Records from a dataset
BEGIN
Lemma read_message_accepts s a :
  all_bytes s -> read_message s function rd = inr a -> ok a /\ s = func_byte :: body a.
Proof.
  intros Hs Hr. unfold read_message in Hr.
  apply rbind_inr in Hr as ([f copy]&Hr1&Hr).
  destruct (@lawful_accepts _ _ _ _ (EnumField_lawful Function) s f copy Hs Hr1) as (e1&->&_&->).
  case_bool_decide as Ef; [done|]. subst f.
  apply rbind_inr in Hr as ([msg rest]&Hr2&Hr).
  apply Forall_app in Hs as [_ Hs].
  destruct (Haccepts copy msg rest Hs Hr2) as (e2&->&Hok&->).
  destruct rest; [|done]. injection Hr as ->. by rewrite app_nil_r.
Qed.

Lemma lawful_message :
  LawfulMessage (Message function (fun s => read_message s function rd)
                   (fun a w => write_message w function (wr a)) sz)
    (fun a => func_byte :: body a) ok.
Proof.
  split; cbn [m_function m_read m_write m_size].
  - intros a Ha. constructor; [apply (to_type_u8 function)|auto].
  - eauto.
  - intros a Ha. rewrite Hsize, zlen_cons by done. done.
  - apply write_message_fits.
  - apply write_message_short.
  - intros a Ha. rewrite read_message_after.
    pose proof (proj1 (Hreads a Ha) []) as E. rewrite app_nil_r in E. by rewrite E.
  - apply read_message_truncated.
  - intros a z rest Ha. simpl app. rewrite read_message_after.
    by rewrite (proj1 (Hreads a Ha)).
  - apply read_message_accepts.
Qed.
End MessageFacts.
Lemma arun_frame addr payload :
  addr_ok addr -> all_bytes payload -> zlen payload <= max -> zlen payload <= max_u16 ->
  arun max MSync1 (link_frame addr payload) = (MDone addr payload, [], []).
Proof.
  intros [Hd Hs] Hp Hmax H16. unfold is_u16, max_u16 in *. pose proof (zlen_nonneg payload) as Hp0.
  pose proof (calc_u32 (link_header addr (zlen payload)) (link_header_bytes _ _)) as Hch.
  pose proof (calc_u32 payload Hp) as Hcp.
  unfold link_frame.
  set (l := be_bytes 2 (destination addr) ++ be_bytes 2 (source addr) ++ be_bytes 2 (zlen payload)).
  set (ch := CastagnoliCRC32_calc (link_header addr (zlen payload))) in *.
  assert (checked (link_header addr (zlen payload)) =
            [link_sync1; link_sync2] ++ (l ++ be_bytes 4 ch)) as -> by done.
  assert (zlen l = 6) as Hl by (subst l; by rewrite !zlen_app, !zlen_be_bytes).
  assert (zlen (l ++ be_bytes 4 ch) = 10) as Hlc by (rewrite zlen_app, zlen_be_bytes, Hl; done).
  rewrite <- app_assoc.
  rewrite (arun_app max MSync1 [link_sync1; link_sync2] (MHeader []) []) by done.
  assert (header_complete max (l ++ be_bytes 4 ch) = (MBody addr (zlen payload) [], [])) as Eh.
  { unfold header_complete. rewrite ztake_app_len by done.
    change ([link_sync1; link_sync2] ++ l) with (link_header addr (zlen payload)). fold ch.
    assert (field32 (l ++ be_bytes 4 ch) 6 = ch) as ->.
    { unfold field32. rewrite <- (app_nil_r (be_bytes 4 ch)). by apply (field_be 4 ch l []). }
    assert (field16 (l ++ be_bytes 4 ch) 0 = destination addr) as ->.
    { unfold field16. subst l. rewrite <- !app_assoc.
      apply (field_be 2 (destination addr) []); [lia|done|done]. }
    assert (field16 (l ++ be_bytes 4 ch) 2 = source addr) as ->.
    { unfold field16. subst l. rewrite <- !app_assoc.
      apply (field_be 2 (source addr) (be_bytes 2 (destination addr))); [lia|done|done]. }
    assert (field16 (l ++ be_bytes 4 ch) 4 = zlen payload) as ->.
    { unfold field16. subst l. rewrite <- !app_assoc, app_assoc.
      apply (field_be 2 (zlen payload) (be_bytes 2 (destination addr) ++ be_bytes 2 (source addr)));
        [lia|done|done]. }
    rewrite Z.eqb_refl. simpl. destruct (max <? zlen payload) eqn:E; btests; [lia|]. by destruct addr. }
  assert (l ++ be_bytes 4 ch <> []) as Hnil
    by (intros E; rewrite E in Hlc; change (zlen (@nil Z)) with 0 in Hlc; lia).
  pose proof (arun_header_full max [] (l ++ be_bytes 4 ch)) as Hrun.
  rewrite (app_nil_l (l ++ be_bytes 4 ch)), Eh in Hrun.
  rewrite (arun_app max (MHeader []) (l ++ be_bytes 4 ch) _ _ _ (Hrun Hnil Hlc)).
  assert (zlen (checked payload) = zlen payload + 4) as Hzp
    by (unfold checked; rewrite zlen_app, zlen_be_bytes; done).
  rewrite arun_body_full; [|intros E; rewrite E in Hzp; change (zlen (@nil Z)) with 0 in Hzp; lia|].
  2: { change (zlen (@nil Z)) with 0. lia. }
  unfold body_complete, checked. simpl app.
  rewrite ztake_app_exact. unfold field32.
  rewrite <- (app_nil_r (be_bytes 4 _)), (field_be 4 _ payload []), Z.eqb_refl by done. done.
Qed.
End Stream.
END
BEGIN
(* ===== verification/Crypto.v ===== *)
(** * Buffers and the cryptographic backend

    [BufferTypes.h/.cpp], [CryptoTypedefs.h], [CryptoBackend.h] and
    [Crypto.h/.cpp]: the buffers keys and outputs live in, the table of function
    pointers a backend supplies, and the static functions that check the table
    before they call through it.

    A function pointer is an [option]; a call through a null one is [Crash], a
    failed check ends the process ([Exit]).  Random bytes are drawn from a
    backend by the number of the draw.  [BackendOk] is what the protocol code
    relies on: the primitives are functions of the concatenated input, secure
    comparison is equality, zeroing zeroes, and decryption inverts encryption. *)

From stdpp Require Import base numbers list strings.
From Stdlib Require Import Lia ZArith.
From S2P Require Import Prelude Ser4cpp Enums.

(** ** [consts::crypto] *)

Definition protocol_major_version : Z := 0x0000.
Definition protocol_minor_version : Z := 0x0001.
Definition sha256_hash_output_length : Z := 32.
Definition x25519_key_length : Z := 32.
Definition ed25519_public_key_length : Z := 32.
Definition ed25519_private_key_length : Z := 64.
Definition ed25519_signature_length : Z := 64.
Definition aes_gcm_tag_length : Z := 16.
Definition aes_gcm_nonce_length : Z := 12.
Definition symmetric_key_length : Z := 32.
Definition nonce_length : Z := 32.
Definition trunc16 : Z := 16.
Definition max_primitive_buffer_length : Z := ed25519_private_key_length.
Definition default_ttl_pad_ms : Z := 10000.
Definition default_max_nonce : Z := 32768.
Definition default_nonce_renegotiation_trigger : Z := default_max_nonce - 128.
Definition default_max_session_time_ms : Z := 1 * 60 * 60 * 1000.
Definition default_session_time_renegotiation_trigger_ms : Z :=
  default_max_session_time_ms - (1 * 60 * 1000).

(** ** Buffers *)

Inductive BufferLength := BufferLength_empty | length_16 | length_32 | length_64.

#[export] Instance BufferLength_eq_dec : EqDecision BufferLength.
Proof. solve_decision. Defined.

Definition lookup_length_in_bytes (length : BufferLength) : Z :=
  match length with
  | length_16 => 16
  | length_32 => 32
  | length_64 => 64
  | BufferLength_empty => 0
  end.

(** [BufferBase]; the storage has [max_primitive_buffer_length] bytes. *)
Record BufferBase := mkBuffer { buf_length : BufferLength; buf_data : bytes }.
END
BEGIN
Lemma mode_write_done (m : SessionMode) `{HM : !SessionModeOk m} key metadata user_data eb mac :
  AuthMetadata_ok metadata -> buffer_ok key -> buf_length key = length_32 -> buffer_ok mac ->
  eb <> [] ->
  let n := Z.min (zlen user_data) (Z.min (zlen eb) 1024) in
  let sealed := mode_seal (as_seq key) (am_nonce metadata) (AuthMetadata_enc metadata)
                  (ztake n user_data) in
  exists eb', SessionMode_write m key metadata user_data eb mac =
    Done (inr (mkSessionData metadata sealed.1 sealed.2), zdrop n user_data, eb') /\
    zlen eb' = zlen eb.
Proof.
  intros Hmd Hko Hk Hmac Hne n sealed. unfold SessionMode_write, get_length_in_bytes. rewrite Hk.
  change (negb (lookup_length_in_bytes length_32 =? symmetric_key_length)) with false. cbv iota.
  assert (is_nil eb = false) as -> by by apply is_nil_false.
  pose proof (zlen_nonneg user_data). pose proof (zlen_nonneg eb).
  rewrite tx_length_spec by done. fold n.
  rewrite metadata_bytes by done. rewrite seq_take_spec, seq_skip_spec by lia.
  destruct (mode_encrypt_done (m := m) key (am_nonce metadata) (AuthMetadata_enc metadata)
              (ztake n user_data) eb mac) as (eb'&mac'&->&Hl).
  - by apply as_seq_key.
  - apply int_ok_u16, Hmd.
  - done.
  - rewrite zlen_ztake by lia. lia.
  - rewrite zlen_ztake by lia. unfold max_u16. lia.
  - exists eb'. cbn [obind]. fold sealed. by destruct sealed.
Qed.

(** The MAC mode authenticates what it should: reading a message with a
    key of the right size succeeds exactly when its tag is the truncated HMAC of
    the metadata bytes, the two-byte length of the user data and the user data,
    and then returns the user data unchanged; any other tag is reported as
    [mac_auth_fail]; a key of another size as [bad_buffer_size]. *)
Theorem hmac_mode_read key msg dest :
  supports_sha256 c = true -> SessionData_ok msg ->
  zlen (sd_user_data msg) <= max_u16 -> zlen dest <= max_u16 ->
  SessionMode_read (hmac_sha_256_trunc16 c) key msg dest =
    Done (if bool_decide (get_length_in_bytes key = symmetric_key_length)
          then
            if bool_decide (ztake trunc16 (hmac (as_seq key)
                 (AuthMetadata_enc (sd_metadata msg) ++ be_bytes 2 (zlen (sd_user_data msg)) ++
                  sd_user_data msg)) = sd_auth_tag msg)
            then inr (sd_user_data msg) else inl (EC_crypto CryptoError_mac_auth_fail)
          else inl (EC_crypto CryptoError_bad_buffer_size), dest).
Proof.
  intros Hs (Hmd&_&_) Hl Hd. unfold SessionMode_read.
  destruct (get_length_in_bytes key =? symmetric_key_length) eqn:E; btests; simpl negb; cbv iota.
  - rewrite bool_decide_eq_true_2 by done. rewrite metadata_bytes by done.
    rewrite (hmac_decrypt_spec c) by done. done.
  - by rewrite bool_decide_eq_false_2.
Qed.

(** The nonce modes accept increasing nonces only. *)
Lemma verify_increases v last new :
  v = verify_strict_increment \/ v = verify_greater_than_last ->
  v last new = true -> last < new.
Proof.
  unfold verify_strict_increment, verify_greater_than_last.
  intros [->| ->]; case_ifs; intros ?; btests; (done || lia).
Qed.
END
| TASK DESCRIPTION |
Nothing should appear in the answer except the lines above from the line with "Lemma read_message_accepts s" through the line with "apply Forall_app in Hs as [_ Hs].", both included, written out exactly.

| REPLY TO THE EXERCISE |
Lemma read_message_accepts s a :
  all_bytes s -> read_message s function rd = inr a -> ok a /\ s = func_byte :: body a.
Proof.
  intros Hs Hr. unfold read_message in Hr.
  apply rbind_inr in Hr as ([f copy]&Hr1&Hr).
  destruct (@lawful_accepts _ _ _ _ (EnumField_lawful Function) s f copy Hs Hr1) as (e1&->&_&->).
  case_bool_decide as Ef; [done|]. subst f.
  apply rbind_inr in Hr as ([msg rest]&Hr2&Hr).
  apply Forall_app in Hs as [_ Hs].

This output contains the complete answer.